Credential stuffing is an attack in which stolen username and password pairs are tried against other login systems in the hope that users reused the same credentials.
Credential stuffing is an attack in which stolen username and password pairs are tried against other login systems in the hope that users reused the same credentials. In plain language, it exploits password reuse across different services.
Credential stuffing matters because many users reuse passwords across personal and work systems. That means a breach somewhere else can create risk for systems that were not originally compromised.
It also matters because the attack can bypass some common assumptions. If the username and password pair is real, the sign-in attempt may look like ordinary login traffic until the surrounding pattern becomes clear.
Credential stuffing appears in identity monitoring, login abuse defense, Conditional Access, Account Lockout tuning, and Multi-Factor Authentication strategy. Teams connect it to Brute Force Attack, Password Spraying, Phishing, and Phishing-Resistant Authentication.
Security teams defend against credential stuffing with layered controls such as MFA, login anomaly detection, session protection, bot mitigation, and response processes for known-compromised accounts.

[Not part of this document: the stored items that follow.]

Lemma present_root q t b :
  tnodes H b t ⊆ fnodes H f → q = (b + tsize t - 1)%Z → present (m !! q) = Some (troot H t).
Proof.
  intros Hsub ->. assert (m !! (b + tsize t - 1)%Z = Some (troot H t)) as ->.
  { apply m_spec, Hsub. destruct t as [s|l r]; cbn [tnodes tsize].
    - replace (b + 1 - 1)%Z with b by lia. left.
    - rewrite !elem_of_app. right. right.
      replace (b + (tsize l + tsize r + 1) - 1)%Z with (b + tsize l + tsize r)%Z by lia. left. }
  cbn. destruct (troot H t) eqn:E; [|done].
  destruct t; cbn in E; by apply H_nonempty in E.
Qed.

Lemma subtree_count t :
  perfect t → theight t < 30 → (js_shl1 (Z.of_nat (theight t) + 1) - 1)%Z = tsize t.
Proof.
  intros Hp Hh. rewrite js_shl1_small by lia. rewrite tsize_perfect by done.
  by rewrite Nat2Z.inj_succ.
Qed.

(** What the climb needs to know of a subtree at base [b]. *)
Record placed (b : Z) (t : tree) : Prop := mkPlaced {
  pl_perfect : perfect t;
  pl_height : theight t < 30;
  pl_nodes : tnodes H b t ⊆ fnodes H f;
  pl_leaves : tleaves b t ⊆ fleaves f;
  pl_local : ∀ q s, (q, s) ∈ fleaves f → (b <= q < b + tsize t)%Z → (q, s) ∈ tleaves b t;
  pl_before : theight t ≠ 0 → ∀ s, ((b - 1)%Z, s) ∉ fleaves f;
  pl_base : (0 <= b)%Z;
}.
(** C39. Soundness of the verifier.  Let the MMR hold a non-empty list of sealed
    conversations, with roots of 64 characters and timestamps shorter than
    63, and let a proof, made by anyone, with arbitrary siblings and
    directions, whose peaks look like digests, be accepted for a root of 64
    characters against the checkpoint hash of that MMR.  Then the directory
    did seal that root, at the proof's leaf index and with the proof's
    timestamp, or two of the strings hashed while building the MMR and while
    verifying the proof collide. *)
Theorem inclusion_proof_sound seals proof root :
  seals ≠ [] → (Z.of_nat (length seals) < 2 ^ 31)%Z →
  Forall (λ x, String.length x.1 = 64 ∧ String.length x.2 < 63) seals →
  String.length root = 64 → Forall hex64 (peaks proof) →
  verifyInclusionProof H proof root
    (bagPeakHashes H (map hash (st_peaks (mmr_build H seals)))) = true →
  ((0 <= p_leaf_index proof)%Z ∧
   seals !! Z.to_nat (p_leaf_index proof) = Some (root, p_recorded_at proof)) ∨
  collision_among H (map pre_string (honest (mmr_forest seals)) ++ verifier_inputs proof root).
Proof.
  intros Hne Hlt Hseals Hroot Hpk Hv. set (ps := honest (mmr_forest seals)).
  pose proof (build_represents H seals ltac:(lia)) as R.
  assert (Forall seal_shape (fseals (mmr_forest seals))) as Hsh.
  { rewrite forest_seals. apply Forall_lookup_2. intros i s Hi.
    rewrite list_lookup_imap in Hi. destruct (seals !! i) as [x|] eqn:E; [|done]. injection Hi as <-.
    pose proof (lookup_lt_Some _ _ _ E). rewrite Forall_lookup in Hseals.
    destruct (Hseals _ _ E) as [??]. repeat split; cbn; try done; lia. }
  assert (∀ p, p ∈ ps → pre_ok ps p ∧ pre_shape p) as Hps.
  { intros p Hp. split; [by apply honest_ok|by eapply honest_shape]. }
  unfold verifyInclusionProof in Hv. rewrite (rep_peaks _ _ _ R) in Hv.
  destruct (bool_decide (_ = p_leaf_hash proof)) eqn:Eleaf; [|done]. bools. cbn [negb] in Hv.
  destruct (walkToSubtreeRoot _ _ _ _) as [r|] eqn:Ew; [|done].
  destruct (bool_decide (peaks proof = [])); [done|]. destruct (_ || _); [done|].
  destruct (bool_decide (_ !! _ = _)) eqn:Ek; [|done]. bools. cbn [negb] in Hv. bools.
  assert (mmr_forest seals ≠ []) as Hfne.
  { intros E. pose proof (forest_length seals) as El. rewrite E in El. by destruct seals. }
  pose proof (bag_genuine _ Hfne) as Hbag. rewrite <- Hv in Hbag. fold ps in Hbag.
  unfold verifier_inputs. rewrite app_comm_cons.
  destruct (peak_genuine ps _ _ r (leaf_preimage (p_leaf_index proof) root (p_recorded_at proof)
    :: walk_inputs (sibling_hashes proof) (is_right_sibling proof) (p_leaf_hash proof))
    Hps Hpk Ek Hbag) as [Hr|]; [|by right].
  assert (hex64 (p_leaf_hash proof)) as Hlh by (rewrite <- Eleaf; apply H_hex).
  destruct (walk_genuine ps _ _ _ r Hps Hlh Ew Hr) as [Hg|Hcol].
  2:{ right. eapply collision_mono; [|exact Hcol]. intros y. rewrite !elem_of_app, elem_of_cons. tauto. }
  rewrite <- Eleaf in Hg. destruct (leaf_genuine ps (p_leaf_index proof) root (p_recorded_at proof)
    (map pre_string ps ++ (leaf_preimage (p_leaf_index proof) root (p_recorded_at proof)
       :: walk_inputs (sibling_hashes proof) (is_right_sibling proof) (p_leaf_hash proof))
       ++ map pre_string (bag_pres (peaks proof))) Hps Hroot Hg) as [Hin|]; [..|by right].
  - rewrite !elem_of_app, elem_of_cons. tauto.
  - intros y. rewrite elem_of_app. tauto.
  - left. apply honest_leaf in Hin. rewrite forest_seals in Hin.
    apply list_elem_of_lookup in Hin as [i Hi]. rewrite list_lookup_imap in Hi.
    destruct (seals !! i) as [[a b]|] eqn:E; [|done]. cbn in Hi. injection Hi as Hidx <- <-.
    rewrite <- Hidx, Nat2Z.id. split; [lia|done].
Qed.

End WithHash.

(** * Witness *)

Definition demo_root (c : string) : string := sjoin (replicate 64 c).
Definition two_seals : list (string * string) := [(demo_root "a", "t1"); (demo_root "b", "t2")].

Definition two_proof : ConversationInclusionProof :=
  let st := mmr_build demo_digest two_seals in
  match computeInclusionProof 1 (map (commit_leaf "cp") (st_leaves st)) (st_nodes st)
          (st_peaks st) (Some "root") with
  | Some (Proof_of p) => p
  | _ => mkProof 0 "x" "x" [] [] 0 [] "x"
  end.

Lemma inclusion_proof_sound_witness :
  (0 <= 1)%Z ∧ two_seals !! 1 = Some (demo_root "b", "t2") ∨
  collision_among demo_digest
    (map pre_string (honest demo_digest (mmr_forest two_seals)) ++
     verifier_inputs demo_digest two_proof (demo_root "b")).
Proof.
  assert (p_leaf_index two_proof = 1%Z ∧ p_recorded_at two_proof = "t2") as [E1 E2]
    by (split; vm_compute; reflexivity).
  pose proof (inclusion_proof_sound demo_digest demo_digest_hex64 two_seals two_proof
    (demo_root "b")) as T. rewrite E1, E2 in T. apply T.
  - discriminate.
  - vm_compute. reflexivity.
  - repeat constructor.
  - reflexivity.
  - repeat constructor; vm_compute; reflexivity.
  - vm_compute. reflexivity.
Defined.

End MmrSound.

An attacker obtains credential pairs from a breach unrelated to your organization and tries those same pairs against a company VPN or SaaS login page. If employees reused the same passwords, some of the attempts may succeed even though the company itself did not originally leak the credentials.
Credential stuffing is not the same as a Brute Force Attack. Brute force guesses many possible passwords. Credential stuffing uses credential pairs that were already valid somewhere else.
It is also different from Password Spraying. Password spraying tests a small set of common passwords across many accounts, while credential stuffing uses known username and password combinations.